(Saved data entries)
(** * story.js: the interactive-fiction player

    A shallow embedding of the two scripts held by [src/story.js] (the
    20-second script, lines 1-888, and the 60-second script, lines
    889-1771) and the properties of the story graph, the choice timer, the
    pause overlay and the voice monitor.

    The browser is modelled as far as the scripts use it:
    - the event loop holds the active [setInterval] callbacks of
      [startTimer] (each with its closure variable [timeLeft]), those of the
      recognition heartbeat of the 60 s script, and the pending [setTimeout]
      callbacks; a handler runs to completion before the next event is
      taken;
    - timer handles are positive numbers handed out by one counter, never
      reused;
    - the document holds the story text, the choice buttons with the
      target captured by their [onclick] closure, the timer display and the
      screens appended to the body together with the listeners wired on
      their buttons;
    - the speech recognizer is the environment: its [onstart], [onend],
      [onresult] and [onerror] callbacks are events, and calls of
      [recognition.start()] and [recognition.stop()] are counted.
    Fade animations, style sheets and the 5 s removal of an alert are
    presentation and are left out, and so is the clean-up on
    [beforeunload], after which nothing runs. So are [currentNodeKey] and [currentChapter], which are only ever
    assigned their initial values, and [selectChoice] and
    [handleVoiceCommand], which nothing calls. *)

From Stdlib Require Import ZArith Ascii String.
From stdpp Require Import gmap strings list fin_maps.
...
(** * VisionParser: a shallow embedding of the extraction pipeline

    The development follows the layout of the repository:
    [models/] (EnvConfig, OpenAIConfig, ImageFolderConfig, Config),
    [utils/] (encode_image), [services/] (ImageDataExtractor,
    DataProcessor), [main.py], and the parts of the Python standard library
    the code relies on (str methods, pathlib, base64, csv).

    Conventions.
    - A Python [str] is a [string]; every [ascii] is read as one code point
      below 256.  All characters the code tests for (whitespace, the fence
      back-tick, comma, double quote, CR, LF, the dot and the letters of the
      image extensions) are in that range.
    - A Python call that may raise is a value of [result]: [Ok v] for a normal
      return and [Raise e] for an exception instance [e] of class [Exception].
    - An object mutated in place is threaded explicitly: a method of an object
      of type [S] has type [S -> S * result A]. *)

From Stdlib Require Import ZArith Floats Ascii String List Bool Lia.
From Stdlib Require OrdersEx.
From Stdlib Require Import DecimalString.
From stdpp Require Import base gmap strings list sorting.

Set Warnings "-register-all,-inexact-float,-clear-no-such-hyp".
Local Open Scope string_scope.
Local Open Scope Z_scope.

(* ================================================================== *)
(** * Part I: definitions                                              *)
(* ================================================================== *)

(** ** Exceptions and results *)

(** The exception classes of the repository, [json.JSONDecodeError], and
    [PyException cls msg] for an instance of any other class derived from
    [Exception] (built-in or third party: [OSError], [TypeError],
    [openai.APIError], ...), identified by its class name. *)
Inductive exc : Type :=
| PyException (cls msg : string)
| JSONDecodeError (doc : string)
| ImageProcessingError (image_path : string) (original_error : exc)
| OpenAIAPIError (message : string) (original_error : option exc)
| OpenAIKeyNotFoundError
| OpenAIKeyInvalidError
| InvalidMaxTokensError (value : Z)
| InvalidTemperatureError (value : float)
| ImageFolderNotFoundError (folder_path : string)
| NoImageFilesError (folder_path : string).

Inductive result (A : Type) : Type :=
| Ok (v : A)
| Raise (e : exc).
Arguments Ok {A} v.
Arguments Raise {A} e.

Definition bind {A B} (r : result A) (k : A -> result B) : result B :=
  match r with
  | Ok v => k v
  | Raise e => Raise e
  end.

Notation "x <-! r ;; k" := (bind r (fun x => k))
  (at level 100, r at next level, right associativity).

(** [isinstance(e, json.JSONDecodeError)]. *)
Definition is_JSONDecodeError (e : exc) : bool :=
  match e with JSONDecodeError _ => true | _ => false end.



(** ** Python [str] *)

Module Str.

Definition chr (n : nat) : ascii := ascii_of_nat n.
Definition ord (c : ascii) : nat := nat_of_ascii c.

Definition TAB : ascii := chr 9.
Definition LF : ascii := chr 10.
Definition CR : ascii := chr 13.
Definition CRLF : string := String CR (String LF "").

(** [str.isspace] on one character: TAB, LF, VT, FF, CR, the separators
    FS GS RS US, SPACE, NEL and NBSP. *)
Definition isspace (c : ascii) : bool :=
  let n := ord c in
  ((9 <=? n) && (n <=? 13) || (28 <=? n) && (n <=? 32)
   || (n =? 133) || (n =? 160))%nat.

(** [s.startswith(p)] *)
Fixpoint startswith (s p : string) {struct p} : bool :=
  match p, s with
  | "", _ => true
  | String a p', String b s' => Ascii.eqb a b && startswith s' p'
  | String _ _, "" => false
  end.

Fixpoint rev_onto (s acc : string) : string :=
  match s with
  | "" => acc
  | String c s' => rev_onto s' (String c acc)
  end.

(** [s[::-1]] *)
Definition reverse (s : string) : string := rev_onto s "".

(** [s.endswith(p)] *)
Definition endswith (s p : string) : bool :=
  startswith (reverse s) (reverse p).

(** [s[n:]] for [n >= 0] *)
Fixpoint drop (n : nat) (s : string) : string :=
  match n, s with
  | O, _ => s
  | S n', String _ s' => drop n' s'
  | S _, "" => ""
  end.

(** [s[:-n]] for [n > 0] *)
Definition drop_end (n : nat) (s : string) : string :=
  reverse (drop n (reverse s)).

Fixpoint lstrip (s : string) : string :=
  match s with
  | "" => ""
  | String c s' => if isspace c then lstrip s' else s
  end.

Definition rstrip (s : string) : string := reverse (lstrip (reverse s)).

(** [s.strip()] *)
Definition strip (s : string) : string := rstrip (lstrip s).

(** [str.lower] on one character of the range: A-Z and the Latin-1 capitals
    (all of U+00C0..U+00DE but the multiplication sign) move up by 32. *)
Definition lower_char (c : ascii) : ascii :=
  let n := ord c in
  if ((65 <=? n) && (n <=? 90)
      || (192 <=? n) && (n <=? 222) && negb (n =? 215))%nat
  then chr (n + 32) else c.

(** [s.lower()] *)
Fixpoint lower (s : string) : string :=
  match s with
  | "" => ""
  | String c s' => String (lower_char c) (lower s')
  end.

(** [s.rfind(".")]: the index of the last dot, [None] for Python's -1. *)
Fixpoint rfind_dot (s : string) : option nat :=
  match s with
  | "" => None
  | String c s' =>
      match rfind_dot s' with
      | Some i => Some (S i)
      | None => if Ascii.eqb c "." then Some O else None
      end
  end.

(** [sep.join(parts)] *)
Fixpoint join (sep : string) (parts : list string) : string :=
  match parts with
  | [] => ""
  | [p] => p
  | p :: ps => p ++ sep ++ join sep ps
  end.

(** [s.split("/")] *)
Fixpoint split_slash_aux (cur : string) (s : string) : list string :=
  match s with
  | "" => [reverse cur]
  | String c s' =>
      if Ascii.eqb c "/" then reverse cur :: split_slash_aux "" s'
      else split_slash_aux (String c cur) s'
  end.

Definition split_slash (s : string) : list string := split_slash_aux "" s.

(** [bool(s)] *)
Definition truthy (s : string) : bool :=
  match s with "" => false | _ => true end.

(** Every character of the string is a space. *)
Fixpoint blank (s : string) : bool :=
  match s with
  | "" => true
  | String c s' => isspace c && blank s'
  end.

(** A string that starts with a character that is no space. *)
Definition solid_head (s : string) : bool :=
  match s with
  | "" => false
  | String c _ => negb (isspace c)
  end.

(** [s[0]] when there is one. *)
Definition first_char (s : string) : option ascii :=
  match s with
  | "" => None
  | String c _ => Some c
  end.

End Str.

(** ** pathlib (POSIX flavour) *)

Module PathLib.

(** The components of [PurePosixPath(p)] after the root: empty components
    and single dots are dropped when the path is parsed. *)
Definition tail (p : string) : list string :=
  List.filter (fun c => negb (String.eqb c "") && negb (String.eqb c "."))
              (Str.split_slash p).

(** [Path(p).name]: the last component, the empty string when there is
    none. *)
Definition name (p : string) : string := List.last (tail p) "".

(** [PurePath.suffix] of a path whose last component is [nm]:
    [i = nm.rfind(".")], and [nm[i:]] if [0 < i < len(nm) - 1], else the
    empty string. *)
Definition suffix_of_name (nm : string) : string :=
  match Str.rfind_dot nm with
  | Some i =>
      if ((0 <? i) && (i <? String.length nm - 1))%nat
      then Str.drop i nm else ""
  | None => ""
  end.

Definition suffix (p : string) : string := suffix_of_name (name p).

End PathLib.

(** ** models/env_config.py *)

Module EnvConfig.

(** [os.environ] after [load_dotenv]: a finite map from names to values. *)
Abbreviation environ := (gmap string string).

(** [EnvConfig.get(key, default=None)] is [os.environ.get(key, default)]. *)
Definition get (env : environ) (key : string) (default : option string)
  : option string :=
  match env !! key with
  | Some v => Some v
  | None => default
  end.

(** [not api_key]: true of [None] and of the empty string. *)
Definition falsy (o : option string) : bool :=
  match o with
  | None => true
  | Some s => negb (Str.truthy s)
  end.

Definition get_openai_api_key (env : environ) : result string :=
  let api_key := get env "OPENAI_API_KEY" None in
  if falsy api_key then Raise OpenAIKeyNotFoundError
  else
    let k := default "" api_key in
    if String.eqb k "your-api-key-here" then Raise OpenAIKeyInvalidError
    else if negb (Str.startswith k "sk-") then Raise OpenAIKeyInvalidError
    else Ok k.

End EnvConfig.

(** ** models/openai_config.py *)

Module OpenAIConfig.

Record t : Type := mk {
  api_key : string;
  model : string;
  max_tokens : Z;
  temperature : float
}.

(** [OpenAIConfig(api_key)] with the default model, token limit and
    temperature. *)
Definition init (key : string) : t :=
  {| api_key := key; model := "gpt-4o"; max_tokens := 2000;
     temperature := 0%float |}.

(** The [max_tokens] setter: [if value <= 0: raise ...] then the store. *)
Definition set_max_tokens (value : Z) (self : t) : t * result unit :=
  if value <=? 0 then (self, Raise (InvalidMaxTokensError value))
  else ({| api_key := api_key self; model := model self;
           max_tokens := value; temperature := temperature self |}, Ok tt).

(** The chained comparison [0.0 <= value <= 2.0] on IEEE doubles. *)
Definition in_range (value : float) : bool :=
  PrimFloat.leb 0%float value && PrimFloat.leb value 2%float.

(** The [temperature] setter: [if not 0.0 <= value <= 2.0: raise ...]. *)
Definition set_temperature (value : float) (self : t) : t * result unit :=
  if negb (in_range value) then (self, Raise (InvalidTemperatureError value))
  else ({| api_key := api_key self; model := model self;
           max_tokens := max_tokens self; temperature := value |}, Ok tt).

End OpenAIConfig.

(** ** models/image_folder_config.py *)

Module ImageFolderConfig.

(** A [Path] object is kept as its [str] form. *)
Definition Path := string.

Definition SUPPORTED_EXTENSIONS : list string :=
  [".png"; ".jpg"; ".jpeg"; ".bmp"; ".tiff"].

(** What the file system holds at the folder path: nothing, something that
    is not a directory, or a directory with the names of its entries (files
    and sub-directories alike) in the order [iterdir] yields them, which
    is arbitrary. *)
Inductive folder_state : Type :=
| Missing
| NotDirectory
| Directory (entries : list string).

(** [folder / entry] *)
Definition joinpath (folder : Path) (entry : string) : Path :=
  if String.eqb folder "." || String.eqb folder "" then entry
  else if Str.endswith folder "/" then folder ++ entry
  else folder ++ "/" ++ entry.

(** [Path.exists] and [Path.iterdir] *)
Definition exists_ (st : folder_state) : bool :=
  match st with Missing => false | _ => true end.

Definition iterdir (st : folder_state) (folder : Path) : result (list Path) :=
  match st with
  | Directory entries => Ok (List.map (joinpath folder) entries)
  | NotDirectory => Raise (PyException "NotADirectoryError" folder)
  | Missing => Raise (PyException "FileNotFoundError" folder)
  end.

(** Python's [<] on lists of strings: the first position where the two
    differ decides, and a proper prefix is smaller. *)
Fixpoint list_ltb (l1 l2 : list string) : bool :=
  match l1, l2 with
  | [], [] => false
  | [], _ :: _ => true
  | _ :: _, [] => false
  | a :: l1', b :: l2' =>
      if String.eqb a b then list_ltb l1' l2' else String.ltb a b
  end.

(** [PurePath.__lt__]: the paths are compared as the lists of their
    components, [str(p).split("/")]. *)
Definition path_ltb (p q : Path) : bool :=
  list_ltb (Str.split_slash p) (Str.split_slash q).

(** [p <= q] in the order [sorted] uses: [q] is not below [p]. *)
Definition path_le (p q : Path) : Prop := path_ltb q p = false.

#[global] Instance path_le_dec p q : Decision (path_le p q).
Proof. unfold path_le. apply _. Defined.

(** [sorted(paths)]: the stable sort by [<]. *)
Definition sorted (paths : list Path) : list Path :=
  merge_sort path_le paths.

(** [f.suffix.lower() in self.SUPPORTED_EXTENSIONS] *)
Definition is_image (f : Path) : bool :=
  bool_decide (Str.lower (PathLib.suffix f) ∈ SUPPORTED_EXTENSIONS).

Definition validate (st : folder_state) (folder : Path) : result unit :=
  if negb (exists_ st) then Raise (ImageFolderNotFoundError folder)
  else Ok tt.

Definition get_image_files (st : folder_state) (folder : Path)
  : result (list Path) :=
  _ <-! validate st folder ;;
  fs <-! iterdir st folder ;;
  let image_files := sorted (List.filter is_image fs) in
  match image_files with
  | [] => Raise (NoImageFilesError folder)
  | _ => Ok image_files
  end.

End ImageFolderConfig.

■ Work request ■
Restate word for word the lines of the data above, starting at the line containing "(** * story.js: the" and ending at the line containing "889-1771) and the", both included, and nothing more.

■ Exercise solution ■
(** * story.js: the interactive-fiction player

    A shallow embedding of the two scripts held by [src/story.js] (the
    20-second script, lines 1-888, and the 60-second script, lines
    889-1771) and the properties of the story graph, the choice timer, the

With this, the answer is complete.